---------- Data excerpts ----------

Definition add_rules (g : list string) : list string :=
  g ++ [default_rules_location; "rules.txt"].

Definition add_class (g : list string) : list string := g ++ ["1"].

(** The same measurement group in revision 4 (10 settings): the source
    renamed, the six values as they were, then the rules location, the
    rules file name and the class. *)
Definition measurement_v4 (m : LegacyMeasurement) : list string :=
  [rename_source (lm_source m); lm_object m; lm_measurement m;
   lm_wants_minimum m; lm_minimum m; lm_wants_maximum m; lm_maximum m;
   default_rules_location; "rules.txt"; "1"].

(** The same flag in revision 4 (5 settings): the skip setting added. *)
Definition flag_v4 (f : LegacyFlag) : list string :=
  [lf_count f; lf_category f; lf_feature f; lf_combination f; cps_NO]
  ++ flat_map measurement_v4 (lf_measurements f).

Definition layout_v4 (flag_count : string) (flags : list LegacyFlag)
    : list string :=
  flag_count :: flat_map flag_v4 flags.

End CurrentLayout.

(** A revision-1 flag as a block of the flat list. *)
Definition block_of (f : LegacyFlag) : Block :=
  {| header := [lf_count f; lf_category f; lf_feature f; lf_combination f];
     groups := map measurement_v1 (lf_measurements f) |}.

Definition legacy_well_formed (flag_count : string)
    (flags : list LegacyFlag) : Prop :=
  Py.int flag_count = Ok (Z.of_nat (length flags))
  /\ Forall (fun f => Py.int (lf_count f)
                      = Ok (Z.of_nat (length (lf_measurements f)))) flags.



(** The errors of indexing and of [int]: what a malformed list makes
    the migrator raise. *)
Definition lookup_or_parse_error (e : exn) : Prop :=
  match e with
  | IndexError | ValueError _ => True
  | _ => False
  end.

Section LegacyImport.
Context `{Externals}.

(** The single flag a legacy import describes: one image measurement
    [measurement_name] with the bounds [min_value] and [max_value],
    named after [new_name]. *)
Definition imported_flag (measurement_name min_value max_value
    new_name : string) : LegacyFlag :=
  {| lf_count := "1";
     lf_category :=
       if Py.find new_name "_" =? -1 then "Metadata"
       else Py.upto new_name (Py.find new_name "_");
     lf_feature :=
       if Py.find new_name "_" =? -1 then new_name
       else Py.from new_name (Py.find new_name "_" + 1);
     lf_combination := C_ANY;
     lf_measurements :=
       [ {| lm_source := S_IMAGE;
            lm_object := cps_NONE;
            lm_measurement := measurement_name;
            lm_wants_minimum :=
              if String.eqb min_value "No minimum" then cps_NO
              else cps_YES;
            lm_minimum :=
              if String.eqb min_value "No minimum" then "0"
              else min_value;
            lm_wants_maximum :=
              if String.eqb max_value "No maximum" then cps_NO
              else cps_YES;
            lm_maximum :=
              if String.eqb max_value "No maximum" then "1"
              else max_value |} ] |}.

End LegacyImport.

(** ** What the rules branch computes *)

(** The rows [eval_rules] keeps: those with at least one score that is
    not NaN. *)
Definition kept_rows (scores : matrix) : list (list float) :=
  filter (fun row => Np.any_not_nan row = true) (rows scores).

(** The class of a row: the position [np.argmax] gives (0-based). *)
Definition class_of (row : list float) : nat :=
  match row with
  | [] => O
  | x :: r => Np.argmax_scan x 0 1 r
  end.

(** The number of kept rows whose class is one of [classes]. *)
Definition hits (scores : matrix) (classes : list Z) : Z :=
  Z.of_nat
    (length (filter (fun row => Z.of_nat (class_of row) ∈ classes)
               (kept_rows scores))).

(** The rules criterion as the specification words it: rows with any NaN
    score are dropped, and the vote and the display count the rows that
    remain. *)
Module SpecRules.

Definition remaining (scores : matrix) : list (list float) :=
  filter (fun row => existsb PrimFloat.is_nan row = false) (rows scores).

Definition hit_count (scores : matrix) (classes : list Z) : Z :=
  Z.of_nat
    (length (filter (fun row => Z.of_nat (class_of row) ∈ classes)
               (remaining scores))).

Definition remaining_rows (scores : matrix) : Z :=
  Z.of_nat (length (remaining scores)).

Definition fails (scores : matrix) (classes : list Z) : bool :=
  remaining_rows scores - hit_count scores classes
  <? hit_count scores classes.

Definition display (scores : matrix) (classes : list Z) : string :=
  if 1 <? remaining_rows scores
  then Py.fmt_d (hit_count scores classes) +:+ " of "
       +:+ Py.fmt_d (remaining_rows scores)
  else "--".

End SpecRules.

(** ** Rules a pipeline cannot run *)

Section InvalidRules.
Context `{Externals}.

Definition rules_path (ms : MeasurementGroup) : string :=
  os_path_join (rules_directory ms) (rules_file_name ms).

(** The rules file of [ms] is missing or unreadable, or one of its
    rules is on an object other than the image, or on a measurement
    that is not among the columns made earlier in the pipeline. *)
Definition invalid_rules (fs : FileSystem)
    (measurement_columns : list (string * string * string))
    (ms : MeasurementGroup) : Prop :=
  fs !! rules_path ms = None
  \/ (exists content e,
        fs !! rules_path ms = Some content
        /\ rules_parse content = Raise e)
  \/ (exists content parsed r,
        fs !! rules_path ms = Some content
        /\ rules_parse content = Ok parsed
        /\ r ∈ rules parsed
        /\ (rule_object_name r <> cpmeas_IMAGE
            \/ rule_feature r ∉ map (fun c => c.1.2) measurement_columns)).

End InvalidRules.

(** ** A sample environment

    The constants are those of CellProfiler's [settings.py] and
    [measurements.py]; the reductions are sequential folds; the rules
    parser accepts every file and the scorer returns a given matrix;
    float formatting is left symbolic. Used to run the model. *)
Module Sample.

Definition minimum (a b : float) : float :=
  if PrimFloat.is_nan a || PrimFloat.ltb a b then a else b.
Definition maximum (a b : float) : float :=
  if PrimFloat.is_nan a || PrimFloat.ltb b a then a else b.

Definition reduce (f : float -> float -> float) (data : list float)
    : float :=
  match data with
  | [] => PrimFloat.nan
  | x :: r => fold_left f r x
  end.

Definition mean (data : list float) : float :=
  PrimFloat.div (fold_left PrimFloat.add data PrimFloat.zero)
    (float_of_Z (Z.of_nat (length data))).

#[local] Set Warnings "-inexact-float".
Definition one_row : matrix :=
  {| ncols := 2; rows := [[0.79%float; (-0.79)%float]] |}.

Definition externals_scoring (scores : matrix) : Externals := {|
  cps_YES := "Yes";
  cps_NO := "No";
  cps_NONE := "None";
  default_rules_location := "Default Input Folder|None";
  cpmeas_IMAGE := "Image";
  os_path_join := fun d f => d +:+ "/" +:+ f;
  rules_parse := fun _ => Ok {| rules := [] |};
  rules_score := fun _ _ => Ok scores;
  np_mean := mean;
  np_min := reduce minimum;
  np_max := reduce maximum;
  str_round3 := fun _ => "<value>";
  str_float := fun _ => "<value>";
  fmt_range := fun _ _ => "<min> - <max>"
|}.

#[export] Instance externals : Externals := externals_scoring one_row.

(** An image criterion on the feature [name] with both bounds on. *)
Definition image_criterion (name : string) (lo hi : float)
    : MeasurementGroup :=
  {| source_choice := S_IMAGE; object_name := "None";
     measurement := name;
     wants_minimum := true; minimum_value := lo;
     wants_maximum := true; maximum_value := hi;
     rules_directory := "/rules"; rules_file_name := "rules.txt";
     rules_class := ["1"] |}.

Definition object_criterion (choice object name : string)
    : MeasurementGroup :=
  {| source_choice := choice; object_name := object;
     measurement := name;
     wants_minimum := false; minimum_value := 0%float;
     wants_maximum := false; maximum_value := 1%float;
     rules_directory := "/rules"; rules_file_name := "rules.txt";
     rules_class := ["1"] |}.

Definition rules_criterion (selected : list string) : MeasurementGroup :=
  {| source_choice := S_RULES; object_name := "None";
     measurement := "None";
     wants_minimum := true; minimum_value := 0%float;
     wants_maximum := true; maximum_value := 1%float;
     rules_directory := "/rules"; rules_file_name := "rules.txt";
     rules_class := selected |}.

Definition store : Measurements :=
  {| image_measurements :=
       {[ "Focus" := MFloat 0.5%float; "Blur" := MFloat 3%float ]};
     object_measurements :=
       {[ ("Nuclei", "Area") := [] ;
          ("Cells", "Area") := [2%float; 4%float] ]} |}.

Definition workspace : Workspace :=
  {| measurements := store; disposition := DISPOSITION_CONTINUE |}.

Definition disk : FileSystem := {[ "/rules/rules.txt" := "IF (...)" ]}.

Definition flag (choice : string) (skip : bool)
    (l : list MeasurementGroup) : Flag :=
  {| category := "Metadata"; feature_name := "QCFlag";
     combination_choice := choice; wants_skip := skip;
     measurement_settings := l |}.

(** "Blur" is 3, above the bound 1: the criterion fails; "Focus" is 0.5,
    at the lower bound 0.5: it passes. *)
Definition blurred : MeasurementGroup := image_criterion "Blur" 0.5 1.
Definition focused : MeasurementGroup := image_criterion "Focus" 0.5 1.

Definition fail_pass_fail : Flag :=
  flag C_ANY true [blurred; focused; blurred].
Definition flagged : Flag := flag C_ANY true [blurred].
Definition unflagged : Flag := flag C_ANY true [focused].
Definition no_nuclei : Flag :=
  flag C_ANY false [object_criterion S_ALL_OBJECTS "Nuclei" "Area"].
Definition by_rules : Flag :=
  flag C_ANY false [focused; rules_criterion ["1"]].
(** One person: the image is sent; the text is sent when the image send
    failed; whatever the outcome, nothing is thrown. *)
Lemma run_sendBirthdayCongratulations (env : Env) (chatId : string)
    (person : Person) (n : nat) (trace : list Call) :
  let message := congratulationsMessage (env_clock env n) person in
  let photo :=
    SendPhoto chatId (nth (env_random env (S n) mod 5)%nat birthdayImages "")
      message in
  run env (sendBirthdayCongratulations chatId person) n trace
  = if env_outcome env (S (S n))
    then (inl tt, S (S (S n)), trace ++ [photo])%list
    else (inl tt, S (S (S (S n))),
          (trace ++ [photo]) ++ [SendMessage chatId message])%list.
Proof.
  cbv zeta. unfold sendBirthdayCongratulations, await.
  cbn [run try_catch List.length birthdayImages].
  destruct (env_outcome env (S (S n))); cbn [run try_catch]; [reflexivity|].
  destruct (env_outcome env (S (S (S n)))); reflexivity.
Qed.

Lemma run_for_of (env : Env) (chatId : string) (l : list Person) (n : nat)
    (trace : list Call) :
  exists n',
    run env (for_of l (sendBirthdayCongratulations chatId)) n trace
    = (inl tt, n', (trace ++ Spec.owedCalls env chatId n l)%list).
Proof.
  revert n trace. induction l as [|p l IH]; intros n trace.
  - exists n. cbn. now rewrite app_nil_r.
  - cbn [for_of Spec.owedCalls]. rewrite run_bind.
    rewrite run_sendBirthdayCongratulations.
    rewrite !Nat.add_1_r, <- !plus_n_Sm, <- !plus_n_O.
    destruct (env_outcome env (S (S n)));
      match goal with
      | |- context [run env (for_of l _) ?m ?t] =>
          destruct (IH m t) as [n' ->]
      end;
      exists n'; now rewrite <- !app_assoc.
Qed.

----------

How to complete this task
Please restate, exactly as written, the line that holds "match goal with" and all remaining lines of the data above, and only those.

Written answer
      match goal with
      | |- context [run env (for_of l _) ?m ?t] =>
          destruct (IH m t) as [n' ->]
      end;
      exists n'; now rewrite <- !app_assoc.
Qed.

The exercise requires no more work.